## Exercise instructions
Below are the records; copy each line in them that holds the word "match".
Supplied information section start
(* ===== verification/Relational.v ===== *)
(** * Relational operators (synaptica-exec: engine.rs)

    The operators of the executor that work on result sets alone: filter, projection, aggregation,
    limit, sort, join and distinct. Rows are compared by the debug text of their values. Lists of
    fewer than 21 rows are sorted by insertion, as the standard library does; its merge sort of
    longer lists gives the same list whenever the comparison is a total preorder. *)
From S2P Require Import Prelude Types Lexer F64 Text Records Ast Expression Debug.
From Stdlib Require Import Ascii.

(** [starts_with("__")] and [contains('.')] of a column name *)
Definition is_internal (c : string) : bool := String.prefix "__" c.
Fixpoint contains_dot (s : string) : bool :=
  match s with EmptyString => false | String c s' => Ascii.eqb c "."%char || contains_dot s' end.

(** The name of a projected column without an alias *)
Fixpoint expr_column_name (expr : Expression) (idx : nat) : string :=
  match expr with
  | EIdentifier name => name
  | EPropertyAccess object property => expr_column_name object idx +:+ "." +:+ property
  | _ => "col_" +:+ pretty idx
  end.
Definition projected_columns (expressions : list Expression) (aliases : list (option string)) : list string :=
  imap (λ i expr, match aliases !! i with Some (Some alias) => alias | _ => expr_column_name expr i end) expressions.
Supplied information section end
## Reply to the exercise
  match s with EmptyString => false | String c s' => Ascii.eqb c "."%char || contains_dot s' end.
  match expr with
  imap (λ i expr, match aliases !! i with Some (Some alias) => alias | _ => expr_column_name expr i end) expressions.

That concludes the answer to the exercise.